■ Material provided
(** * Market index comparison: the time-series pipeline of [app.py]

    A shallow embedding of the Streamlit script [app.py] and of the pandas
    operations it calls, over IEEE-754 binary64 numbers (Rocq's primitive
    floats, the [float64] of NumPy and pandas).

    - A pandas [Series] of prices is the list of its values; the date index
      plays no part in the transforms below.  A null entry is [nan].
    - Python exceptions are a [result]; what Streamlit renders is a log of
      [Element]s written by the script in order.
    - The pandas aggregates follow [pandas.core.nanops] (without the
      optional bottleneck package) and sum in the order of NumPy's
      pairwise summation.  The rolling standard deviation follows the
      online update of [pandas._libs.window.aggregations.roll_var].
    - The raw-data view lists, per selected index, the values of its
      normalized series; the alignment of the columns on their dates,
      which pads a column with nulls where it has no quote, is not
      modelled. *)

From Stdlib Require Import String Ascii.
From Stdlib Require Import Floats List ZArith Bool Lia.
From Stdlib Require Uint63 DecimalString.
Import ListNotations.

(* ================================================================== *)
(** * Definitions *)
(* ================================================================== *)

(** ** Python exceptions *)

Inductive exn : Type :=
| IndexError   (* "single positional indexer is out-of-bounds" *)
| KeyError.

Inductive result (A : Type) : Type :=
| Ok (a : A)
| Raise (e : exn).
Arguments Ok {A} a.
Arguments Raise {A} e.

(** ** pandas: the Series operations the script uses *)

Module Pandas.
Local Open Scope float_scope.

Definition Series : Type := list float.

Definition isna (x : float) : bool := is_nan x.
Definition notna (x : float) : bool := negb (is_nan x).

(** [Series.empty] *)
Definition empty (s : Series) : bool :=
  match s with [] => true | _ :: _ => false end.

(** [Series.iloc[0]] and [Series.iloc[-1]] *)
Definition iloc_first (s : Series) : result float :=
  match s with [] => Raise IndexError | x :: _ => Ok x end.

Definition iloc_last (s : Series) : result float :=
  match s with [] => Raise IndexError | x :: r => Ok (last r x) end.

(** [Series.ffill()]: a null takes the last valid value before it; nulls
    with nothing valid before them stay null. *)
Fixpoint ffill_from (prev : float) (s : Series) : Series :=
  match s with
  | [] => []
  | x :: r => if isna x then prev :: ffill_from prev r
              else x :: ffill_from x r
  end.

Definition ffill (s : Series) : Series := ffill_from nan s.

(** [Series.dropna()] *)
Definition dropna (s : Series) : Series := filter notna s.

(** [Series.fillna(v)] *)
Definition fillna (v : float) (s : Series) : Series :=
  map (fun x => if isna x then v else x) s.

(** [Series.pct_change()]: [s / s.shift(1) - 1]; the first entry has no
    predecessor and is null.  (The script only calls it on series that
    went through [dropna], so the optional pre-fill of nulls is moot.) *)
Fixpoint pct_from (prev : float) (s : Series) : Series :=
  match s with
  | [] => []
  | x :: r => (x / prev - 1) :: pct_from x r
  end.

Definition pct_change (s : Series) : Series :=
  match s with
  | [] => []
  | x :: r => nan :: pct_from x r
  end.

(** [numpy.cumprod] *)
Fixpoint cumprod_from (acc : float) (s : list float) : list float :=
  match s with
  | [] => []
  | x :: r => (acc * x) :: cumprod_from (acc * x) r
  end.

Definition np_cumprod (s : list float) : list float :=
  match s with
  | [] => []
  | x :: r => x :: cumprod_from x r
  end.

Definition putmask (s : list float) (mask : list bool) (v : float)
  : list float :=
  map (fun xm : float * bool => if snd xm then v else fst xm)
      (combine s mask).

■ Exercise
The lines to show are those in the data above that include "IndexError".

■ Task solution
| IndexError   (* "single positional indexer is out-of-bounds" *)
  match s with [] => Raise IndexError | x :: _ => Ok x end.
  match s with [] => Raise IndexError | x :: r => Ok (last r x) end.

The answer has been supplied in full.